Inquests were held into two of the deaths – one of which did not have recorded authorisation for the restraint use – though none of the Coroners overseeing the cases made recommendations for change.
The detail of the study was published in Age and Ageing journal earlier this month, along with claims by the researchers that physical restraint-related deaths are under-reported in Australia.
“These are an underestimate of physical restraint-related deaths.
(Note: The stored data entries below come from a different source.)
Definition add_sent (n : Z) : M unit := λ s,
  (tt, mkIO (world s) (outcomes s) (replacements s) (n_sent s + n) (flush_errors s) (posts s)).

Definition log_post (p : Post enc) : M unit := λ s,
  (tt, mkIO (world s) (outcomes s) (replacements s) (n_sent s) (flush_errors s) (posts s ++ [p])).

(** [_auth_headers]; [None] is [_WriteTokenUnavailable]. *)
Definition auth_headers (for_write : bool) : M (option (list (pystr * pystr))) :=
  let key := match api_key E with Some k => [(of_ascii "X-API-Key", k)] | None => [] end in
  match token_provider E with
  | None => mret (Some key)
  | Some provider =>
      tok ← lift provider;
      match tok with
      | Some t => mret (Some ((of_ascii "Authorization", of_ascii "Bearer " ++ t) :: key))
      | None => mret (if for_write then None else Some key)
      end
  end.

Definition freeze (it : item) (key : pystr) : M (option item) :=
  match it_encoded it with
  | Some _ => mret (Some it)
  | None =>
      match dict_get (it_body it) key with
      | Some model =>
          if is_model E model then
            encoded ← lift (model_dump E model);
            match encoded with
            | Some e =>
                mret (Some (mkItem (it_run_id it) (it_kind it) (it_seq it) (it_body it) (Some e)))
            | None => count_error ≫= λ _, mret None
            end
          else count_error ≫= λ _, mret None
      | None => count_error ≫= λ _, mret None
      end
  end.

(** How [_post] classifies a response; [None] is an exception of the HTTP client. *)
Definition classify (response : option Z) : outcome :=
  match response with
  | None => retry
  | Some code =>
      if (200 <=? code) && (code <? 300) then sent
      else if (code =? 408) || (code =? 429) || (500 <=? code) then retry
      else dropped
  end.

Definition post (path : pystr) (body : payload enc) (deadline_ms : float) : M outcome :=
  t ← now;
  if (deadline_ms <=? t)%float then mret retry else
  headers ← auth_headers true;
  match headers with
  | None => mret retry
  | Some hs =>
      t' ← now;
      let remaining_s := ((deadline_ms - t') / 1000)%float in
      if (remaining_s <=? 0)%float then mret retry else
      response ← lift (http_post E path body hs remaining_s);
      _ ← log_post (mkPost path body (classify response));
      _ ← (if decide (classify response = sent) then mret tt else count_error);
      mret (classify response)
  end.

(** ** [_dispatch] *)

(** The freezing of one contiguous group of trace items: [None] when the deadline passes
    in between (the early [return]), else the frozen members with their indices. *)
Fixpoint freeze_group (its : list item) (deadline_ms : float) (idxs : list nat)
  : M (option (list (nat * item))) :=
  match idxs with
  | [] => mret (Some [])
  | i :: idxs' =>
      t ← now;
      if (deadline_ms <=? t)%float then mret None else
      match its !! i with
      | None => mret None
      | Some it =>
          frozen ← freeze it (of_ascii "event");
          match frozen with
          | None => _ ← set_outcome i dropped; freeze_group its deadline_ms idxs'
          | Some f =>
              _ ← set_replacement i f;
              rest ← freeze_group its deadline_ms idxs';
              mret (cons (i, f) <$> rest)
          end
      end
  end.

(** [while end < len(items) and items[end].kind == "trace"]. *)
Fixpoint trace_prefix (l : list item) : nat :=
  match l with
  | it :: l' => if decide (it_kind it = trace) then S (trace_prefix l') else O
  | [] => O
  end.

Definition event_of (it : item) : pystr * option Z * option enc :=
  (uuid_str (RunId_value (it_run_id it)), it_seq it, it_encoded it).

Fixpoint set_outcomes (idxs : list nat) (o : outcome) : M unit :=
  match idxs with
  | [] => mret tt
  | i :: idxs' => _ ← set_outcome i o; set_outcomes idxs' o
  end.

Definition item_key (k : ItemKind) : pystr :=
  of_ascii (match k with feedback => "event" | _ => "proposal" end).
Definition item_path (k : ItemKind) : pystr :=
  of_ascii (match k with feedback => "/v1/feedback" | _ => "/v1/propose_memory" end).
(** In a buffer in order, a number identifies the position of its item. *)
Lemma run_seqs_position (l : list item) i j it1 it2 :
  (∀ r, StronglySorted Z.lt (run_seqs r l)) → l !! i = Some it1 → l !! j = Some it2 →
  it_kind it1 = trace → it_kind it2 = trace → it_run_id it1 = it_run_id it2 →
  it_seq it1 = it_seq it2 → it_seq it1 ≠ None → i = j.
Proof.
  intros Hs Hi Hj Hk1 Hk2 Hr Hq Hne.
  assert (Hlt : ∀ i j it1 it2, l !! i = Some it1 → l !! j = Some it2 → it_kind it1 = trace →
    it_kind it2 = trace → it_run_id it1 = it_run_id it2 → it_seq it1 = it_seq it2 →
    it_seq it1 ≠ None → ¬ (i < j)%nat).
  { clear -Hs. intros i j it1 it2 Hi Hj Hk1 Hk2 Hr Hq Hne Hij.
    destruct (it_seq it1) as [z|] eqn:Hz; [|done]. specialize (Hs (it_run_id it1)).
    rewrite <-(take_drop (S i) l), run_seqs_app in Hs.
    assert (z < z); [|lia]. eapply StronglySorted_app_1_elem_of; [exact Hs|..]; apply elem_of_run_seqs.
    - exists it1. split; [|done]. apply list_elem_of_lookup. exists i. rewrite lookup_take_lt by lia. done.
    - exists it2. split; [|done]. apply list_elem_of_lookup. exists (j - S i)%nat.
      rewrite lookup_drop. rewrite <-Hj. f_equal. lia. }
  destruct (Nat.lt_trichotomy i j) as [Hij|[?|Hij]]; [|done|]; exfalso; revert Hij.
  - by apply (Hlt i j it1 it2).
  - apply (Hlt j i it2 it1); congruence.
Qed.
(** What may happen to one row: a transition [apply] allowed on evidence about that row, or
    a touch that keeps its status. *)
Inductive row_step (r r' : LifecycleMemoryRow) : Prop :=
| row_transition e l :
    same_columns r r' → about (row_columns_of r) e →
    apply (Some (l_status r)) (l_status r') e l = Ok (l_status r') → row_step r r'
| row_touch : same_columns r r' → l_status r' = l_status r → row_step r r'.

Inductive vstep (s s' : S) : Prop :=
| vstep_row k r r' : vault s k = Some r → row_step r r' → updates s s' k r' → vstep s s'
(** a write to another table *)
| vstep_elsewhere : (∀ k, vault s' k = vault s k) → vstep s s'.

(** Every row has a history of its own that the state machine allowed. *)
Definition governed (s : S) : Prop :=
  ∀ m r, vault s m = Some r → ∃ hist, lifecycle (row_columns_of r) hist (l_status r).

(** The instants of every row have a time zone. *)
Definition dated (s : S) : Prop :=
  ∀ m r, vault s m = Some r →
    require_aware (l_status_changed_at r) = true ∧ require_aware (l_last_retrieved_at r) = true
    ∧ dt_aware (l_created_at r) = true.

Lemma vstep_governed s s' : governed s → vstep s s' → governed s'.
Proof.
  intros Hg [k r r' Hr Hstep Hu|Hsame] m r0 Hr0; [|rewrite Hsame in Hr0; by eapply Hg]. rewrite Hu in Hr0.
  destruct (decide (k = m)) as [_|_]; [|by eapply Hg]. injection Hr0 as <-. destruct (Hg _ _ Hr) as [hist Hh].
  destruct Hstep as [e l [_ ->] Ha Happ|[_ ->] ->]; [|by exists hist].
  eexists. by eapply lifecycle_step.
Qed.

Lemma vsteps_governed s s' : governed s → rtc vstep s s' → governed s'.
Proof. intros Hg Hs. induction Hs; eauto using vstep_governed. Qed.

Lemma updates_same s m r : vault s m = Some r → updates s s m r.
Proof. intros Hr m'. by case_decide; subst. Qed.

(** A loop whose iterations act on different rows: each iteration finds its row as it was
    before the loop. *)
Definition acts_on {B} (m : worker S B) (k : row_key) (r : LifecycleMemoryRow)
    (Q : B → LifecycleMemoryRow → Prop) : Prop :=
  ∀ s n, vault s k = Some r →
    ∃ b g s' n', m (s, n) = (Ok b, (s', n')) ∧ Q b g ∧ updates s s' k g ∧ rtc vstep s s'.

Lemma wfor_keyed {A B} (key : A → row_key) (f : A → worker S B)
    (Q : A → LifecycleMemoryRow → B → LifecycleMemoryRow → Prop) xs s n :
  NoDup (key <$> xs) →
  (∀ x, x ∈ xs → ∃ r, vault s (key x) = Some r ∧ acts_on (f x) (key x) r (Q x r)) →
  ∃ ys s' n', wfor f xs (s, n) = (Ok ys, (s', n'))
    ∧ Forall2 (λ x y, ∃ r g, vault s (key x) = Some r ∧ Q x r y g ∧ vault s' (key x) = Some g) xs ys
    ∧ (∀ k, k ∉ key <$> xs → vault s' k = vault s k) ∧ rtc vstep s s'.
Proof.
  revert s n. induction xs as [|x xs IH]; intros s n Hnd Ha.
  { exists [], s, n. by split_and!. }
  rewrite fmap_cons in Hnd. apply NoDup_cons in Hnd as [Hx Hnd].
  destruct (Ha x ltac:(left)) as (r & Hr & Hact).
  destruct (Hact s n Hr) as (y & g & s1 & n1 & Hf & HQ & Hu & Hs1).
  assert (Hother : ∀ x', x' ∈ xs → vault s1 (key x') = vault s (key x')).
  { intros x' Hx'. rewrite Hu, decide_False; [done|]. intros Heq. apply Hx. rewrite Heq.
    by apply list_elem_of_fmap_2. }
  destruct (IH s1 n1 Hnd) as (ys & s2 & n2 & Hw & Hm1 & Hm2 & Hs2).
  { intros x' Hx'. rewrite Hother by done. apply Ha. by right. }
  exists (y :: ys), s2, n2. split_and!; [| | |by etransitivity].
  - cbn [wfor]. by rewrite (wbind_ok _ _ _ _ _ Hf), (wbind_ok _ _ _ _ _ Hw).
  - constructor.
    + exists r, g. split_and!; [done|done|]. rewrite Hm2 by done. by rewrite Hu, decide_True.
    + apply Forall2_same_length_lookup_2; [by eapply Forall2_length|].
      intros i x' y' Hx' Hy'. pose proof (Forall2_lookup_lr _ _ _ _ _ _ Hm1 Hx' Hy') as (r' & g' & Hr' & ? & ?).
      exists r', g'. rewrite Hother in Hr' by by eapply list_elem_of_lookup_2. done.
  - intros k. rewrite fmap_cons, not_elem_of_cons. intros [Hne Hk]. rewrite Hm2 by done.
    by rewrite Hu, decide_False by congruence.
Qed.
Berzlanovich et al.’s study in Germany had a substantially greater number of deaths suggesting significant under-reporting in Australia,” the researchers wrote.
“Underreporting may be due to a reflexive emotional response to conceal the event or failure of providers to provide guidance on reporting requirements,” they wrote.
Despite the assertion, one of the researchers from Monash University has admitted there is no firm evidence of under-reporting.
“We can’t prove there is under-reporting, nor can we prove there isn’t [under-reporting], but we are pretty certain this is just the tip of the iceberg,” Professor Joseph Ibrahim told Inside Ageing.
“I know from personal experience that the use of physical restraint occurs more frequently than it’s reported in aged care and we have to assume that if there wasn’t a problem, there wouldn’t be a big push to make it a quality indicator,” he said.
Although the study findings were not statistically significant and the researchers noted that death from physical restraint is rare, they still recommended a “significant policy reform introducing ‘incidence of physical restraint use’ as a voluntary quality indicator for nursing homes” as well as “policy and practice reform towards a restraint free model of care.”
What is unclear is when these recommendations were made to Government and what influence this study had over the decision to include physical restraint as one of the three voluntary quality indicators for residential care.
Following a trial of the new indicators in aged care facilities between May and September 2015, KPMG carried out of a review of the indicators and found the most enquiries relating to the interpretation of the indictor definitions were about restraint.
KPMG’s report to the Department of Health in March 2016 reiterated concerns raised by participating providers about the inclusion of restraint as a quality indicator.
In its report, made publicly available by the Department in mid 2016, KPMG said a common understanding of and approach to the use of the physical restraint indicator was needed, citing frequent questions from providers relating to the use of supports and safety guards for safety purposes rather than restraint.
Professor Ibrahim said the unclear definitions around restraint remain problematic for providers trying to do the right thing.
“One of the barriers to understanding the extent to which physical restraints are used in aged care is that people view restraints differently and therefore report use inconsistently,” he said.
“The discussion about physical restraint really needs to centre around safety and intent,” Professor Ibrahim said, adding that further research is still needed to identify effective alternatives to restraint and to examine the reporting system around physical restraint-related deaths.